Il est absolument important d'être efficace et efficient, mais ce n'est pas ce que recherche l'administration Trump. Au contraire, elle coordonne une éradication délibérée des ripostes nationales et mondiales au VIH et met un terme aux travaux scientifiques rigoureux nécessaires pour garantir que la prévention et le traitement du VIH atteignent les personnes qui pourraient en bénéficier le plus et pour faire progresser les stratégies prometteuses de guérison du VIH. Nous appelons le Congrès et les autres décideurs politiques à rejeter les coupes dans les programmes fédéraux de prévention, de traitement et de recherche sur le VIH et les maladies apparentées, qui feront reculer la riposte au VIH de plusieurs décennies.

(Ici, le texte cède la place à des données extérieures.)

(* ===== verification/OpenServ.v ===== *)
(** * The open server (apue.3e/ipc2/opend, ipc2/open, lib/bufargs.c,
      lib/sendfd.c, lib/senderr.c, lib/recvfd.c)

    Clients send the name of a file and flags; the server opens the file and
    sends the descriptor back, or an error message.  What arrives at the
    receiver of a descriptor is given in pieces. *)
From S2P Require Import Prelude CString Posix.

Open Scope prog_scope.

Definition MAXLINE : Z := 4096.

(** ** Arguments *)
Definition MAXARGC : Z := 50.

(** [WHITE] *)
Definition is_white (c : Z) : bool := (c =? CH_SPACE) || (c =? 9) || (c =? CH_NEWLINE).

Fixpoint skip_white (s : bytes) : bytes * bytes :=
  match s with
  | c :: s' => if is_white c then let '(a, b) := skip_white s' in (c :: a, b) else ([], s)
  | [] => ([], [])
  end.

Fixpoint upto_white (s : bytes) : bytes * bytes :=
  match s with
  | [] => ([], [])
  | c :: s' => if is_white c then ([], s') else let '(a, b) := upto_white s' in (c :: a, b)
  end.

(** [strtok] on what is left: what it skips, the token, and the rest. *)
Definition strtok (s : bytes) : option (bytes * bytes * bytes) :=
  let '(sk, s) := skip_white s in
  match s with [] => None | _ => let '(t, rest) := upto_white s in Some (sk, t, rest) end.

(** The loop for the other arguments; [argc] is the index of the last one. *)
Fixpoint buf_args_loop (fuel : nat) (argc : Z) (argv : list bytes) (s : bytes) : option (list bytes) :=
  match fuel with
  | O => None
  | S fuel =>
      match strtok s with
      | None => Some argv
      | Some (_, t, rest) => if MAXARGC - 1 <=? argc + 1 then None else buf_args_loop fuel (argc + 1) (argv ++ [t]) rest
      end
  end.

(** [argv[0]] is the start of the buffer, with what [strtok] has skipped.
    [None] is the return of -1 without a call of [optfunc]. *)
Definition buf_args (buf : bytes) : option (list bytes) :=
  match strtok (cstr buf) with
  | None => None
  | Some (sk, t, rest) => buf_args_loop (S (length rest)) 0 [sk ++ t] rest
  end.

Definition CL_OPEN : bytes := lit "open".

Definition usage : bytes := lit "usage: <pathname> <oflag>" ++ [CH_NEWLINE].

(** [pathname] and [oflag], or the error. *)
Definition cli_args (argv : list bytes) : option (bytes * Z) :=
  match argv with
  | [a; path; flags] => if streq a CL_OPEN then Some (path, atoi flags) else None
  | _ => None
  end.

(** ** The server *)

(** [errmsg]; the array [client] with descriptors and user IDs; what was
    sent to whom, with a descriptor or without; what was closed; and the
    calls of [handle_request], with the user ID each is given. *)
Record osv := mkOsv { errmsg : bytes; client : list (Z * Z); outbox : list (Z * (bytes * option Z)); oclosed : list Z; olog : list (Z * Z) }.

Definition set_errmsg (m : bytes) (s : osv) : osv := mkOsv m (client s) (outbox s) (oclosed s) (olog s).
Definition set_client (c : list (Z * Z)) (s : osv) : osv := mkOsv (errmsg s) c (outbox s) (oclosed s) (olog s).
Definition send (fd : Z) (bs : bytes) (d : option Z) (s : osv) : osv := mkOsv (errmsg s) (client s) (outbox s ++ [(fd, (bs, d))]) (oclosed s) (olog s).
Definition close (fd : Z) (s : osv) : osv := mkOsv (errmsg s) (client s) (outbox s) (oclosed s ++ [fd]) (olog s).
Definition add_log (fd uid : Z) (s : osv) : osv := mkOsv (errmsg s) (client s) (outbox s) (oclosed s) (olog s ++ [(fd, uid)]).

Abbreviation sp := (Prog osv).

Definition send_fd (fd fd_to_send : Z) : sp Z :=
  if fd_to_send <? 0 then
    let st := wrapu 8 (- fd_to_send) in
    run put (send fd [0; if st =? 0 then 1 else st] None);
    pret 0
  else run put (send fd [0; 0] (Some fd_to_send)); pret 0.

Definition send_err (fd errcode : Z) (msg : bytes) : sp Z :=
  run (if 0 <? zlen msg then put (send fd msg None) else pret tt);
  run send_fd fd (if 0 <=? errcode then -1 else errcode);
  pret 0.

(** [snprintf] into [errmsg] with size MAXLINE-1. *)
Definition snprintf_errmsg (m : bytes) : sp unit := put (set_errmsg (take (Z.to_nat (MAXLINE - 2)) m)).

Definition pad_left (n : Z) (s : bytes) : bytes := replicate (Z.to_nat (n - zlen s)) CH_SPACE ++ s.

Section server.

(** [open] returns a descriptor or an error number. *)
Context (open : bytes -> Z -> Z + Z) (strerror : Z -> bytes).

Definition not_terminated (uid nread : Z) (buf : bytes) : bytes :=
  lit "request from uid " ++ fmt_d (wraps 32 uid) ++ lit " not null terminated: " ++ pad_left nread (cstr (take (Z.to_nat nread) buf)) ++ [CH_NEWLINE].

Definition cant_open (path : bytes) (e : Z) : bytes := lit "can't open " ++ path ++ lit ": " ++ strerror e ++ [CH_NEWLINE].

(** [buf] holds the [nread] bytes that were read. *)
Definition handle_request (buf : bytes) (clifd uid : Z) : sp unit :=
  run put (add_log clifd uid);
  let nread := zlen buf in
  if negb (bool_decide (last buf = Some NUL)) then
    run snprintf_errmsg (not_terminated uid nread buf);
    do m <- get errmsg;
    run send_err clifd (-1) m; pret tt
  else
    match buf_args buf with
    | None => do m <- get errmsg; run send_err clifd (-1) m; pret tt
    | Some argv =>
        match cli_args argv with
        | None =>
            run put (set_errmsg usage);
            do m <- get errmsg;
            run send_err clifd (-1) m; pret tt
        | Some (pathname, oflag) =>
            match open pathname oflag with
            | inr e =>
                run snprintf_errmsg (cant_open pathname e);
                do m <- get errmsg;
                run send_err clifd (-1) m; pret tt
            | inl newfd => run send_fd clifd newfd; put (close newfd)
            end
        end
    end.

(** ** The table of clients *)
Definition NALLOC : Z := 10.

Definition client_alloc : sp unit := put (fun s => set_client (client s ++ replicate (Z.to_nat NALLOC) (-1, 0)) s).

Fixpoint find_entry (l : list (Z * Z)) (fd : Z) (i : nat) : option nat :=
  match l with
  | [] => None
  | (f, _) :: l => if f =? fd then Some i else find_entry l fd (S i)
  end.

(** A second search always succeeds. *)
Definition client_add (fd uid : Z) : sp Z :=
  do c <- get client;
  run (match c with [] => client_alloc | _ => pret tt end);
  do c <- get client;
  match find_entry c (-1) 0 with
  | Some i => run put (fun s => set_client (<[i := (fd, uid)]> (client s)) s); pret (Z.of_nat i)
  | None =>
      run client_alloc;
      do c <- get client;
      match find_entry c (-1) 0 with
      | Some i => run put (fun s => set_client (<[i := (fd, uid)]> (client s)) s); pret (Z.of_nat i)
      | None => die "no entry"
      end
  end.

Definition client_del (fd : Z) : sp unit :=
  do c <- get client;
  match find_entry c fd 0 with
  | Some i => put (fun s => set_client (alter (fun e => (-1, e.2)) i (client s)) s)
  | None => die "can't find client entry"
  end.

(** ** The loop with [poll] *)
Record pollfd := mkPollfd { pf_fd : Z; pf_in : bool; pf_hup : bool }.

Record lp := mkLp { lsv : osv; parr : list pollfd; numfd : Z }.

Definition set_lsv (s : osv) (l : lp) : lp := mkLp s (parr l) (numfd l).
Definition set_parr (a : list pollfd) (l : lp) : lp := mkLp (lsv l) a (numfd l).
Definition set_numfd (n : Z) (l : lp) : lp := mkLp (lsv l) (parr l) n.

Abbreviation lpp := (Prog lp).

Definition on_srv {A} (m : sp A) : lpp A :=
  fun l => match m (lsv l) with Ok a s => Ok a (set_lsv s l) | Abort why s => Abort why (set_lsv s l) end.

Definition grow_pollfd : lpp unit := put (fun l => set_parr (parr l ++ replicate (Z.to_nat NALLOC) (mkPollfd (-1) false false)) l).

(** What [poll] reports for a descriptor, what [read] on it returns
    ([None]: an error), and a connection that is accepted. *)
Context (revents : Z -> bool * bool) (rd : Z -> option bytes).

Definition poll : lpp unit :=
  put (fun l => set_parr (((fun p => mkPollfd (pf_fd p) (revents (pf_fd p)).1 (revents (pf_fd p)).2) <$> take (Z.to_nat (numfd l)) (parr l)) ++ drop (Z.to_nat (numfd l)) (parr l)) l).

Definition accept_poll (acc : option (Z * Z)) : lpp unit :=
  match acc with
  | None => pret tt
  | Some (clifd, uid) =>
      run on_srv (client_add clifd uid);
      do l <- get (fun l => l);
      run (if numfd l =? zlen (parr l) then grow_pollfd else pret tt);
      run put (fun l => set_parr (<[Z.to_nat (numfd l) := mkPollfd clifd false false]> (parr l)) l);
      put (fun l => set_numfd (numfd l + 1) l)
  end.

(** The client at place [i] has gone; the last one takes its place. *)
Definition hungup (i : Z) (e : pollfd) : lpp unit :=
  run on_srv (client_del (pf_fd e));
  run on_srv (put (close (pf_fd e)));
  do l <- get (fun l => l);
  run (if i <? numfd l - 1 then
         match parr l !! Z.to_nat (numfd l - 1) with
         | Some x => put (set_parr (<[Z.to_nat i := x]> (parr l)))
         | None => die "read behind pollfd"
         end
       else pret tt);
  put (set_numfd (numfd l - 1)).

Fixpoint poll_for (fuel : nat) (i : Z) : lpp unit :=
  match fuel with
  | O => die "fuel"
  | S fuel =>
      do l <- get (fun l => l);
      if i <? numfd l then
        match parr l !! Z.to_nat i with
        | None => die "read behind pollfd"
        | Some e =>
            let gone := run hungup i e; poll_for fuel (if i <? numfd l - 1 then i else i + 1) in
            if pf_hup e then gone
            else if pf_in e then
              match rd (pf_fd e) with
              | None => die "read error"
              | Some [] => gone
              | Some buf =>
                  match client (lsv l) !! Z.to_nat i with
                  | None => die "read behind client"
                  | Some (_, uid) => run on_srv (handle_request buf (pf_fd e) uid); poll_for fuel (i + 1)
                  end
              end
            else poll_for fuel (i + 1)
        end
      else pret tt
  end.

(** One round of [loop]; a connection is accepted when [poll] reports the
    first descriptor. *)
Definition poll_round (acc : option (Z * Z)) : lpp unit :=
  run poll;
  run accept_poll acc;
  do n <- get numfd;
  poll_for (Z.to_nat n) 1.

(** Before the loop. *)
Definition poll_start (listenfd : Z) : lpp unit :=
  run on_srv (client_add listenfd 0);
  run put (set_parr (<[0%nat := mkPollfd listenfd false false]> (replicate (Z.to_nat NALLOC) (mkPollfd (-1) false false))));
  put (set_numfd 1).

(** ** The loop with [select] *)
Record ls := mkLs { ssv : osv; allset : gset Z; maxfd : Z; maxi : Z }.

Abbreviation lsp := (Prog ls).

Definition on_ssv {A} (m : sp A) : lsp A :=
  fun l => match m (ssv l) with Ok a s => Ok a (mkLs s (allset l) (maxfd l) (maxi l)) | Abort why s => Abort why (mkLs s (allset l) (maxfd l) (maxi l)) end.

Definition accept_select (clifd uid : Z) : lsp unit :=
  do i <- on_ssv (client_add clifd uid);
  put (fun l => mkLs (ssv l) ({[clifd]} ∪ allset l) (Z.max (maxfd l) clifd) (Z.max (maxi l) i)).

(** [rset] is what [select] has left of [allset]; [n] entries are to be
    looked at. *)
Fixpoint select_for (rset : gset Z) (n : nat) (i : Z) : lsp unit :=
  match n with
  | O => pret tt
  | S n =>
      do c <- get (fun l => client (ssv l));
      match c !! Z.to_nat i with
      | None => die "read behind client"
      | Some (clifd, uid) =>
          if clifd <? 0 then select_for rset n (i + 1)
          else if bool_decide (clifd ∈ rset) then
            match rd clifd with
            | None => die "read error"
            | Some [] =>
                run on_ssv (client_del clifd);
                run put (fun l => mkLs (ssv l) (allset l ∖ {[clifd]}) (maxfd l) (maxi l));
                run on_ssv (put (close clifd));
                select_for rset n (i + 1)
            | Some buf => run on_ssv (handle_request buf clifd uid); select_for rset n (i + 1)
            end
          else select_for rset n (i + 1)
      end
  end.

(** One round; with a connection to accept, nothing else is done. *)
Definition select_round (acc : option (Z * Z)) : lsp unit :=
  match acc with
  | Some (clifd, uid) => accept_select clifd uid
  | None =>
      do l <- get (fun l => l);
      let rset := filter (fun fd => ((revents fd).1 || (revents fd).2) = true) (allset l) in
      select_for rset (Z.to_nat (maxi l + 1)) 0
  end.

Definition select_start (listenfd : Z) (s : osv) : ls := mkLs s {[listenfd]} listenfd (-1).

End server.

(** ** The client *)

(** Where the first null is. *)
Fixpoint find_nul (buf : bytes) : option nat :=
  match buf with [] => None | c :: buf => if c =? 0 then Some O else S <$> find_nul buf end.

Inductive rres := Got (fd : Z) | Lost | Dump (why : string).

(** [pieces] are the results of [recvmsg], with a descriptor or without;
    [userfunc] is given the text, its result tells whether it took it all.
    The second component is the text. *)
Fixpoint recv_fd (userfunc : bytes -> bool) (pieces : list (bytes * option Z)) : rres * bytes :=
  match pieces with
  | [] => (Lost, [])
  | (buf, d) :: pieces =>
      match buf with
      | [] => (Lost, [])
      | _ =>
          let final :=
            match find_nul buf with
            | None => inl None
            | Some j =>
                if negb (Z.of_nat j + 1 =? zlen buf - 1) then inr "message format error"%string
                else
                  let status := default 0 (last buf) in
                  if status =? 0 then match d with None => inr "status = 0 but no fd"%string | Some fd => inl (Some fd) end
                  else inl (Some (- status))
            end in
          match final with
          | inr why => (Dump why, [])
          | inl newfd =>
              let text := match newfd with Some _ => take (length buf - 2) buf | None => buf end in
              if (0 <? zlen text) && negb (userfunc text) then (Lost, text)
              else match newfd with
                   | Some fd => (Got fd, text)
                   | None => let '(r, more) := recv_fd userfunc pieces in (r, text ++ more)
                   end
          end
      end
  end.

(** What [csopen] writes; the string for the flags has room for 12 bytes. *)
Definition csopen_request (name : bytes) (oflag : Z) : option bytes :=
  let buf := CH_SPACE :: fmt_d oflag in
  if 12 <? zlen buf + 1 then None else Some (CL_OPEN ++ [CH_SPACE] ++ name ++ buf ++ [NUL]).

Tous ces programmes jouent un rôle important dans l'accès à des services qui sauvent des vies et permettent de réaliser des économies, tout en soutenant et en accélérant les progrès remarquables que nous avons accomplis dans la lutte contre le VIH. Les États-Unis doivent s'engager à nouveau à lutter contre le VIH ici et à l'étranger afin de sauver des vies et d'honorer les engagements et le leadership dont notre pays a fait preuve au cours des quarante dernières années. Les réductions d'impôts pour les milliardaires et les sentiments anti-scientifiques ne devraient pas prévaloir sur ce qui a été un leadership permettant de sauver des vies et de réduire les coûts, et qui a permis d'obtenir des gains historiques pour les États-Unis et au-delà.